__Action item__
Output exactly the lines that run from the top of the entries to the line holding "as [Hlog2 Hres2].", including both of those lines.

__Given records__
Lemma join_header (a b c : string) (tail : list string) :
  ∃ rest, join nl (a :: b :: c :: tail) = a ++ nl ++ b ++ nl ++ c ++ rest
          ∧ (rest = "" ∨ ∃ r, rest = nl ++ r).
Proof.
  destruct tail as [|t tail].
  - exists "". split; [|by left]. unfold join. simpl.
    assert (Hc : c ++ "" = c).
    { induction c as [|x c IH]; [done|]. by rewrite append_cons, IH. }
    by rewrite Hc.
  - exists (nl ++ join nl (t :: tail)). split; [done|]. right. eauto.
Qed.

(** The two [add_fields] loops and the final join, from any content parts
    that start with three lines. *)
Lemma content_tail_spec (a b c : string) (extra : list string)
    (item : gmap string JValue) :
  let r : Out LogRecord string :=
    content_parts ← add_fields str_of join_error optional_fields item
                      (a :: b :: c :: extra);
    content_parts ← add_fields str_of join_error tag_fields item content_parts;
    mret (join nl content_parts) in
  r.1 = []
  ∧ match r.2 with
    | Ok content =>
        ∃ rest, content = (a ++ nl ++ b ++ nl ++ c) ++ rest
                ∧ (rest = "" ∨ ∃ r, rest = nl ++ r)
    | Raise e => isinstance_Exception e = true
    end.
Proof.
  cbv zeta. rewrite Out_bind_unfold.
  destruct (add_fields_spec optional_fields item (a :: b :: c :: extra))
    as [Hlog1 Hres1].
  rewrite Hlog1. destruct (add_fields _ _ optional_fields _ _).2 as [parts1|e1];
    [|done].
  destruct Hres1 as [more1 ->]. cbn [fst snd app].
  rewrite Out_bind_unfold.
  destruct (add_fields_spec tag_fields item (a :: b :: c :: extra ++ more1))
    as [Hlog2 Hres2].
  rewrite Hlog2. destruct (add_fields _ _ tag_fields _ _).2 as [parts2|e2];
    [|done].
  destruct Hres2 as [more2 ->]. cbn [fst snd app mret Out_ret].
  split; [done|].
  destruct (join_header a b c ((extra ++ more1) ++ more2)) as (rest & Hjoin & Hrest).
  exists rest. split; [|exact Hrest]. rewrite Hjoin. by rewrite !append_assoc.
Qed.

(** The content of an item: nothing is printed; the content starts with
    the three header lines; only [Exception]s are raised. *)
Lemma item_content_spec (item : gmap string JValue) :
  (item_content str_of join_error item).1 = []
  ∧ match (item_content str_of join_error item).2 with
    | Ok content =>
        ∃ rest, content = header str_of item ++ rest
                ∧ (rest = "" ∨ ∃ r, rest = nl ++ r)
    | Raise e => isinstance_Exception e = true
    end.
Proof.
  assert (Hheader : ∀ x y z,
    "Title: " ++ x ++ nl ++ "Description: " ++ y ++ nl ++ "Price: $" ++ z
    = ("Title: " ++ x) ++ nl ++ ("Description: " ++ y) ++ nl ++ ("Price: $" ++ z)).
  { intros x y z. by rewrite !append_assoc. }
  unfold item_content, header. cbv zeta. rewrite Hheader.
  destruct (item !! "discountPercentage"), (item !! "markedPrice");
    cbn [app]; apply content_tail_spec.
Qed.

Lemma item_content_result_Ok (item : gmap string JValue) (content : string) :
  (item_content str_of join_error item).2 = Ok content →
  item_content str_of join_error item = ([], Ok content).
Proof.
  intros H. destruct (item_content_spec item) as [Hlog _].
  destruct (item_content _ _ _) as [log r]. simpl in *. by subst.
Qed.

(** The loop over the items: the documents built are those of the items
    that have the required fields, in order, after the documents there
    were. *)
Lemma convert_items_spec (json_data : list (gmap string JValue))
    (documents result : list IngestedDocument) :
  (convert_items str_of join_error isoformat json_data documents).2 = Ok result →
  ∃ new, result = (documents ++ new)%list
         ∧ Forall2 (built_from str_of join_error)
                   new (List.filter has_required json_data).
Proof.
  revert documents.
  induction json_data as [|item rest IH]; intros documents; cbn [convert_items].
  - intros [= <-]. exists []. split; [by rewrite app_nil_r | constructor].
  - cbn [List.filter].
    destruct (missing_fields item) as [|f fs] eqn:Hmiss.
    + apply missing_fields_has_required in Hmiss. rewrite Hmiss.
      rewrite Out_bind_unfold.
      destruct (item_content str_of join_error item) as [log [content|e]] eqn:Hc;
        cbn [fst snd]; [|discriminate].
      intros Hrest. apply IH in Hrest as (new & -> & Hnew).
      eexists (_ :: new). split; [by rewrite <- app_assoc|].
      constructor; [|exact Hnew]. split; [by rewrite Hc | simpl; eauto].
    + assert (Hreq : has_required item = false).
      { destruct (has_required item) eqn:Hreq; [|done].
        apply missing_fields_has_required in Hreq. congruence. }
      rewrite Hreq, Out_bind_unfold. cbn [fst snd tell]. apply IH.
Qed.

(** One item that has the required fields and whose content cannot be
    built makes the loop fail. *)
Lemma convert_items_fails (json_data : list (gmap string JValue))
    (documents : list IngestedDocument) (bad : gmap string JValue) (e : PyExc) :
  In bad json_data → has_required bad = true →
  (item_content str_of join_error bad).2 = Raise e →
  ∃ e', (convert_items str_of join_error isoformat json_data documents).2 = Raise e'
        ∧ isinstance_Exception e' = true.
Proof.
  intros Hin Hreq Hbad. revert documents.
  induction json_data as [|item rest IH]; intros documents; [done|].
  cbn [convert_items].
  destruct (missing_fields item) as [|f fs] eqn:Hmiss.
  - rewrite Out_bind_unfold.
    destruct (item_content_spec item) as [_ Hspec].
    destruct (item_content str_of join_error item).2 as [content|e0] eqn:Hc.
    + destruct Hin as [->|Hin]; [congruence|]. apply IH, Hin.
    + eauto.
  - destruct Hin as [->|Hin].
    + apply missing_fields_has_required in Hreq. congruence.
    + rewrite Out_bind_unfold. cbn [fst snd tell]. apply IH, Hin.
Qed.

(** The content of an item depends on the item only through the five
    keys read directly and through its visible fields. *)
Lemma item_content_ext (item1 item2 : gmap string JValue) :
  item1 !! "title" = item2 !! "title" →
  item1 !! "description" = item2 !! "description" →
  item1 !! "price" = item2 !! "price" →
  item1 !! "markedPrice" = item2 !! "markedPrice" →
  item1 !! "discountPercentage" = item2 !! "discountPercentage" →
  (∀ field, visible item1 field = visible item2 field) →
  item_content str_of join_error item1 = item_content str_of join_error item2.
Proof.
  intros Ht Hd Hp Hm Hdp Hvisible. unfold item_content, get.
  rewrite Ht, Hd, Hp, Hm, Hdp. cbv zeta.
  rewrite (add_fields_visible optional_fields item1 item2 _ Hvisible).
  rewrite !Out_bind_unfold.
  destruct (add_fields _ _ optional_fields item2 _).2 as [parts|e]; [|done].
  by rewrite (add_fields_visible tag_fields item1 item2 _ Hvisible).
Qed.

(** A field shown joined whose value is a list, not empty, with an element
    that is not a string makes the loop over the fields raise. *)
Lemma add_fields_raises (fields : list (string * string * Transform))
    (item : gmap string JValue) (content_parts : list string)
    (field label sep : string) (elements : list JValue) :
  In (field, label, joined sep) fields →
  item !! field = Some (JList elements) →
  elements ≠ [] → strings_of elements = None →
  ∃ e, (add_fields str_of join_error fields item content_parts).2 = Raise e.
Proof.
  intros Hin Hfield Hne Hstrings. revert content_parts.
  induction fields as [|[[field' label'] transform'] fields IH];
    intros content_parts; [done|]. cbn [add_fields].
  destruct Hin as [[= -> -> ->]|Hin].
  - rewrite Hfield. cbn [truthy].
    destruct elements as [|element elements]; [done|].
    rewrite Out_bind_result. unfold transform_func, join_values.
    rewrite Hstrings. cbn [call snd]. eauto.
  - destruct (item !! field') as [v|]; [|by apply IH].
    destruct (truthy v); [|by apply IH].
    rewrite Out_bind_result. cbn [call snd].
    destruct (transform_func join_error transform' v); [by apply IH | eauto].
Qed.

Lemma item_content_raises (item : gmap string JValue)
    (field label sep : string) (elements : list JValue) :
  In (field, label, joined sep) (optional_fields ++ tag_fields)%list →
  item !! field = Some (JList elements) →
  elements ≠ [] → strings_of elements = None →
  ∃ e, (item_content str_of join_error item).2 = Raise e.
Proof.
  intros Hin Hfield Hne Hstrings. unfold item_content. cbv zeta.
  rewrite Out_bind_result.
  apply in_app_or in Hin as [Hin|Hin].
  - match goal with
    | |- context [add_fields _ _ optional_fields item ?content_parts] =>
        destruct (add_fields_raises optional_fields item content_parts
                    field label sep elements Hin Hfield Hne Hstrings) as [e ->]
    end.
    eauto.
  - destruct (add_fields _ _ optional_fields item _).2 as [parts|e]; [|eauto].
    rewrite Out_bind_result.
    destruct (add_fields_raises tag_fields item parts
                field label sep elements Hin Hfield Hne Hstrings) as [e ->].
    eauto.
Qed.

(** The records of the loop when it ends normally: one warning for each
    item that misses a required field. *)
Lemma convert_items_log (json_data : list (gmap string JValue))
    (documents result : list IngestedDocument) :
  (convert_items str_of join_error isoformat json_data documents).2 = Ok result →
  (convert_items str_of join_error isoformat json_data documents).1
  = map (missing_warning str_of)
        (List.filter (λ item, negb (has_required item)) json_data).
Proof.
  revert documents.
  induction json_data as [|item rest IH]; intros documents; cbn [convert_items];
    [done|].
  cbn [List.filter].
  destruct (missing_fields item) as [|f fs] eqn:Hmiss.
  - pose proof Hmiss as Hreq. apply missing_fields_has_required in Hreq.
    rewrite Hreq. cbn [negb]. rewrite Out_bind_unfold.
    destruct (item_content_spec item) as [Hlog _]. rewrite Hlog.
    destruct (item_content str_of join_error item).2 as [content|e];
      cbn [fst snd app]; [apply IH | discriminate].
  - assert (Hreq : has_required item = false).
    { destruct (has_required item) eqn:Hreq; [|done].
      apply missing_fields_has_required in Hreq. congruence. }
    rewrite Hreq. cbn [negb map]. rewrite Out_bind_unfold.
    cbn [fst snd tell app]. intros Hrest. rewrite (IH _ Hrest).
    unfold missing_warning. by rewrite Hmiss.
Qed.

End Conversion.

End IngestorFacts.

(** X21. The documents of a conversion that returns: one document for each
    item that has the three required fields, in the order of the items; the
    items that miss a required field give no document.  The content of a
    document is the content built from its item, and its metadata are the
    source, the title, price and category of the item and a timestamp. *)
Theorem convert_to_documents_keeps_required
    (str_of : Ingestor.JValue → string) (join_error : list Ingestor.JValue → string)
    (isoformat : nat → string) (json_data : list Ingestor.Item)
    (documents : list Ingestor.IngestedDocument) :
  (Ingestor.convert_to_documents str_of join_error isoformat json_data).2
  = Ok documents →
  Forall2 (Ingestor.built_from str_of join_error) documents
          (List.filter Ingestor.has_required json_data).
Proof.
  unfold Ingestor.convert_to_documents. rewrite Out_bind_unfold.
  match goal with
  | |- context [match ?r with Ok _ => _ | Raise _ => _ end] =>
      destruct r as [result|e] eqn:Hloop
  end.
  - rewrite Out_bind_unfold. cbn [try_except fst snd tell mret Out_ret app].
    intros [= <-].
    apply IngestorFacts.convert_items_spec in Hloop as (new & -> & Hnew).
    exact Hnew.
  - unfold try_except. destruct (isinstance_Exception e); [|discriminate].
    rewrite Out_bind_unfold. cbn [fst snd tell raise]. discriminate.
Qed.

Lemma convert_to_documents_keeps_required_witness :
  ∃ rose_document,
    (Ingestor.convert_to_documents Catalog.example_str Catalog.example_join_error
       Catalog.example_isoformat [Catalog.catalog_rose; Catalog.catalog_fern]).2
    = Ok [rose_document]
    ∧ Forall2 (Ingestor.built_from Catalog.example_str Catalog.example_join_error)
        [rose_document]
        (List.filter Ingestor.has_required
                     [Catalog.catalog_rose; Catalog.catalog_fern]).
Proof.
  eexists. split; [vm_compute; reflexivity|].
  apply (convert_to_documents_keeps_required _ _ Catalog.example_isoformat).
  vm_compute. reflexivity.
Defined.

(** X22. The content built for an item starts with its title, description
    and price lines, in this order, whatever fields follow: the rest of the
    content is empty or starts on a new line.  Building the content logs
    nothing. *)
Theorem item_content_starts_with_header
    (str_of : Ingestor.JValue → string) (join_error : list Ingestor.JValue → string)
    (item : Ingestor.Item) (content : string) :
  (Ingestor.item_content str_of join_error item).2 = Ok content →
  (Ingestor.item_content str_of join_error item).1 = []
  ∧ ∃ rest, content = Ingestor.header str_of item ++ rest
            ∧ (rest = "" ∨ ∃ r, rest = nl ++ r).
Proof.
  intros Hcontent.
  destruct (IngestorFacts.item_content_spec str_of join_error item) as [Hlog Hspec].
  rewrite Hcontent in Hspec. auto.
Qed.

__Your solution__
Lemma join_header (a b c : string) (tail : list string) :
  ∃ rest, join nl (a :: b :: c :: tail) = a ++ nl ++ b ++ nl ++ c ++ rest
          ∧ (rest = "" ∨ ∃ r, rest = nl ++ r).
Proof.
  destruct tail as [|t tail].
  - exists "". split; [|by left]. unfold join. simpl.
    assert (Hc : c ++ "" = c).
    { induction c as [|x c IH]; [done|]. by rewrite append_cons, IH. }
    by rewrite Hc.
  - exists (nl ++ join nl (t :: tail)). split; [done|]. right. eauto.
Qed.

(** The two [add_fields] loops and the final join, from any content parts
    that start with three lines. *)
Lemma content_tail_spec (a b c : string) (extra : list string)
    (item : gmap string JValue) :
  let r : Out LogRecord string :=
    content_parts ← add_fields str_of join_error optional_fields item
                      (a :: b :: c :: extra);
    content_parts ← add_fields str_of join_error tag_fields item content_parts;
    mret (join nl content_parts) in
  r.1 = []
  ∧ match r.2 with
    | Ok content =>
        ∃ rest, content = (a ++ nl ++ b ++ nl ++ c) ++ rest
                ∧ (rest = "" ∨ ∃ r, rest = nl ++ r)
    | Raise e => isinstance_Exception e = true
    end.
Proof.
  cbv zeta. rewrite Out_bind_unfold.
  destruct (add_fields_spec optional_fields item (a :: b :: c :: extra))
    as [Hlog1 Hres1].
  rewrite Hlog1. destruct (add_fields _ _ optional_fields _ _).2 as [parts1|e1];
    [|done].
  destruct Hres1 as [more1 ->]. cbn [fst snd app].
  rewrite Out_bind_unfold.
  destruct (add_fields_spec tag_fields item (a :: b :: c :: extra ++ more1))
    as [Hlog2 Hres2].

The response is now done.